In 504, Xuan Xiang, who had taken over Yuan Xi's posts, was accused by Gao Zhao of corruption. He was demoted to commoner rank, and died soon thereafter. At Gao's suggestion and despite Yuan Xie's opposition, Xuanwu subsequently put the imperial princes under heavy guard, effectively putting them under house arrest.

Meanwhile, the wars with Liang continued, and while both sides had gains and losses, Northern Wei made a substantial gain in 505 when the Liang general Xiaohou Daoqian (夏侯道遷) surrendered Nanzheng (南鄭, in modern Hanzhong, Shaanxi), as well as the surrounding region, to Northern Wei, which further annexed the semi-independent state Chouchi in spring 506. In winter 505, Liang launched a major counterattack on the eastern part of the border, commanded by Emperor Wu's brother Xiao Hong (蕭宏) the Prince of Linchuan, but with Xiao Hong being an incompetent general, who mishandled a night terror situation in summer 506, while his army was at Luokou (洛口, in modern Bengbu, Anhui), the Liang forces collapsed by themselves without engaging Northern Wei forces. Yuan Ying and Xiao Baoyin followed up by attacking the Liang fortress Zhongli (鍾離, in modern Chuzhou, Anhui), but were dealt a crushing defeat by the Liang general Wei Rui (韋叡) in spring 507. The two states largely stopped their military activities against each other after that point.
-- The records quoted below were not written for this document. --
Lemma get_tallest_shorter_is_prefix_witness :
  fst (get_tallest_skyscrapers [tower_a; tower_b; tower_0] "ALL CITIES" 2)
  = firstn (Z.to_nat 2)
      (fst (get_tallest_skyscrapers [tower_a; tower_b; tower_0]
                                    "ALL CITIES" 20)).
Proof.
  apply (get_tallest_shorter_is_prefix
           [tower_a; tower_b; tower_0] "ALL CITIES" 2 20); lia.
Defined.

(** X7.  A [top_n] of 0 gives no row and the count 0; a negative [top_n]
    gives all the rows there are for the city but the last [-top_n], and
    their number. *)
Theorem get_tallest_nonpositive_top_n :
  forall (df : frame) (c : string),
    get_tallest_skyscrapers df c 0 = ([], 0%nat)
    /\ (forall k : positive,
          get_tallest_skyscrapers df c (Zneg k)
          = (firstn (List.length (available df c) - Pos.to_nat k)
                    (available df c),
             (List.length (available df c) - Pos.to_nat k)%nat)).
Proof.
  intros df c. unfold get_tallest_skyscrapers, available, head. split.
  - destruct (String.eqb c "ALL CITIES"); reflexivity.
  - intros k. cbn [Z.leb Z.compare Z.opp Z.to_nat].
    destruct (String.eqb c "ALL CITIES");
      (f_equal; rewrite length_firstn; lia).
Qed.

(** X8.  A city no row of the store lies in has an empty leaderboard with the
    count 0, whatever [top_n] is. *)
Theorem get_tallest_unknown_city_is_empty :
  forall (df : frame) (c : string) (top_n : Z),
    c <> "ALL CITIES" ->
    Forall (fun r => city r <> CStr c) df ->
    get_tallest_skyscrapers df c top_n = ([], 0%nat).
Proof.
  intros df c n Hc Hnone. unfold get_tallest_skyscrapers.
  apply String.eqb_neq in Hc. rewrite Hc.
  assert (E : filter (in_city c) df = []).
  { apply filter_none. apply (Forall_impl _ (P := fun r => city r <> CStr c));
      [|exact Hnone].
    intros r Hr. destruct (in_city c r) eqn:Ec; [|reflexivity].
    apply in_city_spec in Ec. contradiction. }
  rewrite E. unfold head. destruct (0 <=? n)%Z; simpl;
    rewrite ?firstn_nil; reflexivity.
Qed.

Lemma get_tallest_unknown_city_is_empty_witness :
  get_tallest_skyscrapers [tower_a; tower_b] "Atlantis" 5 = ([], 0%nat).
Proof.
  apply (get_tallest_unknown_city_is_empty [tower_a; tower_b] "Atlantis" 5).
  - discriminate.
  - repeat constructor; discriminate.
Defined.

(** ** The map filter and the completed view *)

Lemma float_ge_spec (x : option Q) (c : Q) :
  Float.ge x c = true <-> exists h, x = Some h /\ c <= h.
Proof.
  destruct x as [q|]; simpl.
  - rewrite Qle_bool_iff. split; [eauto | intros [h [[= <-] H]]; exact H].
  - split; [discriminate | intros [h [H _]]; discriminate].
Qed.

Lemma float_le_spec (x : option Q) (c : Q) :
  Float.le x c = true <-> exists h, x = Some h /\ h <= c.
Proof.
  destruct x as [q|]; simpl.
  - rewrite Qle_bool_iff. split; [eauto | intros [h [[= <-] H]]; exact H].
  - split; [discriminate | intros [h [H _]]; discriminate].
Qed.

(** X9.  The map shows exactly the rows of the store whose height lies in the
    range, both ends included, and which lie in the city unless all
    cities are asked for; a range whose upper end is below its lower end
    shows nothing. *)
Theorem map_filtered_df_rows :
  forall (df : frame) (c : string) (lo hi : Z),
    (forall r,
        In r (map_filtered_df df c lo hi)
        <-> In r df
            /\ (c = "ALL CITIES" \/ city r = CStr c)
            /\ exists h, height r = Some h
                         /\ inject_Z lo <= h /\ h <= inject_Z hi)
    /\ ((hi < lo)%Z -> map_filtered_df df c lo hi = []).
Proof.
  intros df c lo hi.
  assert (Hrows : forall r,
        In r (map_filtered_df df c lo hi)
        <-> In r df
            /\ (c = "ALL CITIES" \/ city r = CStr c)
            /\ exists h, height r = Some h
                         /\ inject_Z lo <= h /\ h <= inject_Z hi).
  { intros r. unfold map_filtered_df.
    destruct (String.eqb c "ALL CITIES") eqn:Ec.
    - apply String.eqb_eq in Ec. rewrite filter_In, andb_true_iff.
      rewrite float_ge_spec, float_le_spec. split.
      + intros [Hr [[h [Hh Hlo]] [h' [Hh' Hhi]]]].
        rewrite Hh in Hh'. injection Hh' as <-. eauto 8.
      + intros [Hr [_ [h [Hh [Hlo Hhi]]]]]. eauto 8.
    - apply String.eqb_neq in Ec.
      rewrite filter_In, !andb_true_iff, in_city_spec.
      rewrite float_ge_spec, float_le_spec. split.
      + intros [Hr [[Hc [h [Hh Hlo]]] [h' [Hh' Hhi]]]].
        rewrite Hh in Hh'. injection Hh' as <-. eauto 8.
      + intros [Hr [[Hc|Hc] [h [Hh [Hlo Hhi]]]]]; [contradiction|].
        eauto 8. }
  split; [exact Hrows|].
  intros Hinv. destruct (map_filtered_df df c lo hi) as [|r t] eqn:E;
    [reflexivity|].
  exfalso.
  destruct (proj1 (Hrows r) (or_introl eq_refl))
    as [_ [_ [h [_ [Hlo Hhi]]]]].
  pose proof (Qle_trans _ _ _ Hlo Hhi) as H.
  rewrite <- Zle_Qle in H. lia.
Qed.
In winter 507, Empress Yu died suddenly, and in early 508, her young son Yuan Chang (元昌), Xuanwu's only son by that point, died suddenly as well. Because Gao Zhao was exceeding powerful by that point, and his niece Consort Gao was Xuanwu's favorite concubine, it was largely suspected that Gao Zhao and Gao murdered them, but there was no conclusive proof. In 508, Xuanwu created Gao as Empress to replace Yu, despite opposition by Yuan Xie, and from this point on Gao Zhao became resentful of Yuan Xie.

Late reign

The coffin and resting place of Emperor Xuanwu at his tomb in Luoyang Tomb of Emperor Xuanwu of Northern Wei coffin.jpg
The coffin and resting place of Emperor Xuanwu at his tomb in Luoyang

In fall 508, Xuanwu's younger brother Yuan Yu (元愉) the Prince of Jingzhao, who had just been demoted by Xuanwu for corruption, became angry at both his demotion and that his favorite consort Lady Li had been severely battered by Empress Yu briefly before Empress Yu's death (because Yuan Yu's wife was Empress Yu's sister but was unfavored by him), declared a rebellion at his provincial post of Xindu (信都, in modern Hengshui, Hebei) and proclaimed himself emperor. Gao Zhao used this opportunity to falsely accuse Yuan Xie of acting in concert with both Yuan Yu (because Yuan Yu had forced Yuan Xie's uncle Pan Senggu (潘僧固) into joining his rebellion) and Liang Dynasty. Xuanwu believed Gao, and forced Yuan Xie to commit suicide. The populace and the officials greatly mourned Yuan Xie's death, and grew increasingly resentful of Gao. Soon, Yuan Yu's rebellion was defeated, and while Xuanwu contemplated not putting Yuan Yu to death, Yuan Yu was killed on Gao's orders.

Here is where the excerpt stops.